PN - O parlamento europeu aprovou uma resolução que declara que mulheres trans são mulheres.
A resolução, adotada na semana passada, apresentou uma série de recomendações para a UE implementar na 70ª Comissão Anual da ONU sobre a Situação da Mulher, que deverá ocorrer no próximo mês.
Entre as recomendações, havia uma proclamação que enfatizava a “importância do pleno reconhecimento das mulheres trans como mulheres, observando que sua inclusão é essencial para a eficácia de quaisquer políticas de igualdade de gênero e de combate à violência”.
Outras declarações referentes a pessoas LGBTQ+ incluíram a necessidade de uma “ferramenta abrangente para monitorar e combater o retrocesso democrático e o retrocesso nos direitos das mulheres”, bem como o reconhecimento de um aumento nos ataques contra ativistas LGBTQ+ e pelos direitos das mulheres.
De acordo com o LGBTQ+ Nation, o conjunto de recomendações foi aprovado por 340 votos a favor, 141 contra e 68 abstenções .
Embora a maioria das resoluções do Parlamento Europeu não sejam juridicamente vinculativas, a sua aprovação normalmente confere uma influência significativa nos Estados-Membros da UE.
Ao cobrir a convenção, a jornalista Erin Reed sugeriu que a aprovação da resolução colocou a União Europeia em "rota de colisão direta" com os Estados Unidos, que também participarão da conferência da ONU em Nova York no próximo mês.
O histórico de direitos LGBTQ+ no país norte-americano despencou após a posse do presidente dos EUA, Donald Trump, que assinou uma série de decretos executivos direcionados à comunidade, particularmente às pessoas trans.

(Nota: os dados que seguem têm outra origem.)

Definition program_step_native (index : N) (op : Op) (p : Program) : option Program :=
  match op with
  | Op_DefineRecord name fields _ =>
      if bool_decide (is_Some (p_shapes p !! name)) || bool_decide (is_Some (p_planned p !! name))
      then None
      else
        sid ← u32_of (N.of_nat (size (p_shapes p)));
        let all_int := forallb (λ '(_, ty), bool_decide (ty = "Int")) fields in
        Some (mkProgram (p_planned p)
                (<[name := (sid, if all_int then Some (map fst fields) else None)]> (p_shapes p))
                (p_functions p) (p_function_sites p) (p_shape_sites p ++ [index]))
  | Op_MakeFunction name params body =>
      if bool_decide (is_Some (p_planned p !! name)) || bool_decide (is_Some (p_shapes p !! name))
      then None
      else
        function_index ← u32_of (len (p_functions p));
        let planned := <[name := function_index]> (p_planned p) in
        let functions := p_functions p ++ [mkPlanned name (len params) (len params) []] in
        '(slots, operations, _) ← lower_integer_code params (chunk_code body) planned functions ∅ false;
        _ ← verify_integer_kinds operations false;
        Some (mkProgram planned (p_shapes p)
                (p_functions p ++ [mkPlanned name (len params) slots operations])
                (p_function_sites p ++ [index]) (p_shape_sites p))
  | _ => Some p
  end.

(** [integer_program_plan] *)
Definition integer_program_plan (chunk : Chunk) : option IntegerProgramPlan :=
  let '(code, prints_result) := split_print (chunk_code chunk) in
  reachable ← reachable_instructions code;
  p ← foldM (λ '(index, (instruction, live)) p,
        if live : bool then program_step_native index (instr_op instruction) p else Some p)
      (imap (λ i x, (N.of_nat i, x)) (zip code reachable)) (mkProgram ∅ ∅ [] [] []);
  if bool_decide (p_functions p = []) && bool_decide (p_shapes p = ∅) then None
  else
    '(slots, operations, persistent) ←
      lower_integer_code [] code (p_planned p) (p_functions p) (p_shapes p) true;
    let operations := operations ++ [I_Return] in
    _ ← verify_integer_kinds operations true;
    Some (mkProgramPlan (p_functions p) slots operations prints_result persistent
            (p_function_sites p) (p_shape_sites p)).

Isso também contrasta fortemente com a posição do governo do Reino Unido sobre os direitos das pessoas trans, depois que o primeiro-ministro Keir Starmer declarou, no ano passado, que acreditava que mulheres trans não eram mulheres.
Diversos países da Europa começaram a implementar políticas e legislação anti-LGBTQ+, em particular a Hungria, membro da UE, que proibiu as marchas do Orgulho LGBTQ+ no ano passado.

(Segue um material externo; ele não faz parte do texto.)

Lemma memory_frame v span e s r b :
  value_bytes (S MAXIMUM_VALUE_DEPTH) v = Some b → charge_memory v span (frame e s r) = Done tt (frame e s r).
Proof.
  intros Hb. unfold charge_memory, mbind, M_bind, get. rewrite Hb. cbn. by rewrite Hmemory.
Qed.

Lemma cancelled_frame e s r : check_cancelled (frame e s r) = Done tt (frame e s r).
Proof. unfold check_cancelled, mbind, M_bind, get. cbn. by rewrite Hgoing. Qed.

(** The end of an instruction that leaves an integer, a boolean or null on top. *)
Definition plain (v : Value) : Prop := match v with V_Int _ | V_Bool _ | V_Null => True | _ => False end.

Lemma plain_bytes v : plain v → value_bytes (S MAXIMUM_VALUE_DEPTH) v = Some 16.
Proof. by destruct v. Qed.

Lemma denotes_plain k v z : denotes k v z → plain v.
Proof. destruct k; cbn; [intros [-> _]|intros (b & -> & _)|intros [-> _]|intros [[-> _]|[-> _]]]; done. Qed.

Lemma next_frame op span pc vs e s r :
  match vs with v :: _ => plain v | [] => True end →
  next op span pc vs (frame e s r) = Done (Step_Next (pc + 1) vs) (frame e s r).
Proof.
  intros Hv. unfold next, mbind, M_bind. destruct (charges_memory op); [|done].
  destruct vs as [|v vs]; [done|]. by rewrite (memory_frame _ _ _ _ _ _ (plain_bytes _ Hv)).
Qed.

Lemma stack_plain ks vs zs : stack_denotes ks vs zs → match vs with v :: _ => plain v | [] => True end.
Proof. destruct 1; [done|]. by eapply denotes_plain. Qed.

(** ** Variables *)

Lemma load_frame e s r w slots name slot :
  related e s r w slots → w_slots w !! name = Some slot →
  ∃ z, slots !! N.to_nat slot = Some z ∧ lookup_name (frame e s r) name = Some (V_Int z).
Proof.
  intros Hr Hs. destruct (proj1 (inv_dom w (rel_inv _ _ _ _ _ Hr) name)) as (scope & Hsc & Hn); [by eexists|].
  destruct (chain_lookup _ _ _ _ _ _ _ _ name scope (S (size s)) (rel_chain _ _ _ _ _ Hr) Hsc Hn)
    as (slot' & z & Hs' & Hz & Hl); [pose proof (chain_size _ _ _ _ _ _ _ _ (rel_chain _ _ _ _ _ Hr)); lia|].
  simplify_eq. by exists z.
Qed.

(** Changing one slot leaves the scopes without its name alone. *)
Lemma others_keep w (slots : list Z) name slot z (scope : list string) name' slot' :
  walk_inv w → w_slots w !! name = Some slot → w_slots w !! name' = Some slot' →
  name' ∈ scope → name ∉ scope →
  w_slots w !! name' = Some slot' ∧ <[N.to_nat slot := z]> slots !! N.to_nat slot' = slots !! N.to_nat slot'.
Proof.
  intros Hw Hs Hs' Hin Hni. split; [done|]. apply list_lookup_insert_ne. intros E.
  assert (slot = slot') as <- by lia. assert (name = name') as <- by (by eapply (inv_inj w Hw)). done.
Qed.

(** No name is in two scopes. *)
Definition apart (scs : list (list string)) : Prop :=
  ∀ i j si sj name, scs !! i = Some si → scs !! j = Some sj → name ∈ si → name ∈ sj → i = j.

Lemma apart_cons names rest :
  apart (names :: rest) → apart rest ∧ ∀ scope name, scope ∈ rest → name ∈ names → name ∉ scope.
Proof.
  intros Ha. split.
  - intros i j si sj name Hi Hj Hin Hjn. specialize (Ha (S i) (S j) si sj name Hi Hj Hin Hjn). lia.
  - intros scope name [j Hj]%list_elem_of_lookup Hn Hs.
    by specialize (Ha 0%nat (S j) names scope name eq_refl Hj Hn Hs).
Qed.

(** The binding of a name in the scope that has it. *)
Lemma insert_binding_frame env name b vals parent e s r :
  s !! env = Some (mkScope vals parent) →
  insert_binding env name b (frame e s r) =
  Done (bool_decide (is_Some (vals !! name))) (frame e (<[env := mkScope (<[name := b]> vals) parent]> s) r).
Proof.
  intros He. unfold insert_binding, scope_at, mbind, M_bind, get, update. cbn. by rewrite He.
Qed.

Lemma scope_matches_store w slots vals names name slot z b :
  walk_inv w → w_slots w !! name = Some slot → slot < len slots → name ∈ names →
  (stored code name = true → b_mutable b = true) → b_value b = V_Int z →
  scope_matches code (w_slots w) slots vals names →
  scope_matches code (w_slots w) (<[N.to_nat slot := z]> slots) (<[name := b]> vals) names.
Proof.
  intros Hw Hs Hlt Hin Hmut Hval Hm name'. rewrite lookup_insert. case_decide as Hn.
  - subst name'. split; [done|]. exists slot, z. split_and!; [done| |done|done].
    apply list_lookup_insert_eq. unfold len in Hlt. lia.
  - specialize (Hm name'). destruct (vals !! name') as [b'|]; [|done].
    destruct Hm as (Hin' & slot' & z' & Hs' & Hz' & Hb'). split; [done|]. exists slot', z'.
    split; [done|]. split; [|done]. rewrite list_lookup_insert_ne; [done|]. intros E.
    apply Hn. eapply (inv_inj w Hw); [exact Hs|]. rewrite Hs'. f_equal. lia.
Qed.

Na época, dezenas de milhares de húngaros em todo o país se uniram para protestar contra a aprovação da lei, com manifestações quase diárias ocorrendo entre junho e abril.

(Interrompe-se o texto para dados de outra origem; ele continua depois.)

(* ===== verification/NativeTier.v ===== *)
(** * Native code for hot functions

    The part of src/src/runtime.rs that calls a function natively: [try_jit]
    counts the calls of a function, plans and compiles its body once the count
    reaches the threshold, and runs the compiled code on arguments that are all
    integers; [call_function] asks it first and falls back to the machine.  The
    main theorem is that asking it makes no difference, for bodies whose names
    are used with discipline ([NativeWalk.disciplined]).

    The counters that [jit_stats] reports are left out; the atomic cells of
    [JitState] are plain fields. *)
From S2P Require Import Prelude Ast Values Bytecode Verifier Gate Vm Tree Engine IntCode Native NativeOk NativeRun NativeWalk NativeSim VmOk.
Open Scope list_scope.

(** ** The tier *)

(** [CompiledFunction] *)
Record CompiledFunction := mkCompiled {
  cf_parameters : N; cf_slots : N; cf_operations : list IntOp }.

(** [JitState] *)
Record JitState := mkJit {
  jit_disabled : bool; jit_calls : N; jit_compiled : option CompiledFunction }.

(** [JitState::default] *)
Definition JitState_default : JitState := mkJit false 0 None.

(** [CompiledFunction::compile] *)
Definition compile_function (parameters slots : N) (operations : list IntOp) : option CompiledFunction :=
  match compile_with parameters slots operations with
  | Some (Ok _) => Some (mkCompiled parameters slots operations)
  | _ => None
  end.

(** The part of [try_jit] up to the call: the new state, and the code to run. *)
Definition jit_prepare (threshold : N) (jit : JitState) (params : list string) (body : Chunk)
    : JitState * option CompiledFunction :=
  if jit_disabled jit then (jit, None)
  else
    let calls := N.min (jit_calls jit + 1) u32_max in
    match jit_compiled jit with
    | Some compiled => (mkJit false calls (Some compiled), Some compiled)
    | None =>
        if threshold <=? calls then
          let compiled :=
            '(slots, operations) ← integer_native_plan params body;
            compile_function (len params) slots operations in
          (mkJit (bool_decide (compiled = None)) calls compiled, compiled)
        else (mkJit false calls None, None)
    end.

(** The arguments, when all of them are integers. *)
Fixpoint integer_arguments (arguments : list Value) : option (list Z) :=
  match arguments with
  | [] => Some []
  | V_Int z :: arguments => zs ← integer_arguments arguments; Some (z :: zs)
  | _ => None
  end.

Section tier.
Context {W : Type} `{Foreign} `{!Host W}.
Context (exec : FunctionBody → M W VmFlow).

(** [CallError] as the runtime reports it. *)
Definition call_error (st : Interp W) (error : CallError) (span : Span) : NivError :=
  match error with
  | Overflow => error_at "integer overflow" span
  | DivisionByZero => error_at "division by zero" span
  | RemainderByZero => error_at "remainder by zero" span
  | CallDepth => error_at ("call depth limit of " +:+ pretty (max_call_depth st) +:+ " exceeded") span
  end.

(** [CompiledFunction::call] and the [match] on its result: the code of a
    function calls no other, so the table of functions is empty. *)
Definition call_compiled (fuel : nat) (compiled : CompiledFunction) (arguments : list Z) (span : Span)
    : M W (option Value) :=
  if negb (len arguments =? cf_parameters compiled) then mret None
  else
    match native_run fuel [] 0 0 (cf_operations compiled) 0 [] (entry_slots (cf_slots compiled) arguments) with
    | NDone z _ => mret (Some (V_Int z))
    | NFault code => st ← get; throw (call_error st (fault_error code) span)
    | NStuck => panic
    | NTimeout => out_of_fuel
    end.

Gergely Karácsony, prefeito da capital húngara, Budapeste, enfrenta acusações criminais após desafiar a proibição da Parada do Orgulho LGBTQ+ em junho de 2025, permitindo que os organizadores realizassem o evento.
Em resposta às acusações, Karácsony afirmou nas redes sociais que havia "passado de um suspeito orgulhoso a um réu orgulhoso".
Ele acrescentou: "Parece que este é o preço que pagamos neste país quando defendemos a nossa própria liberdade e a dos outros."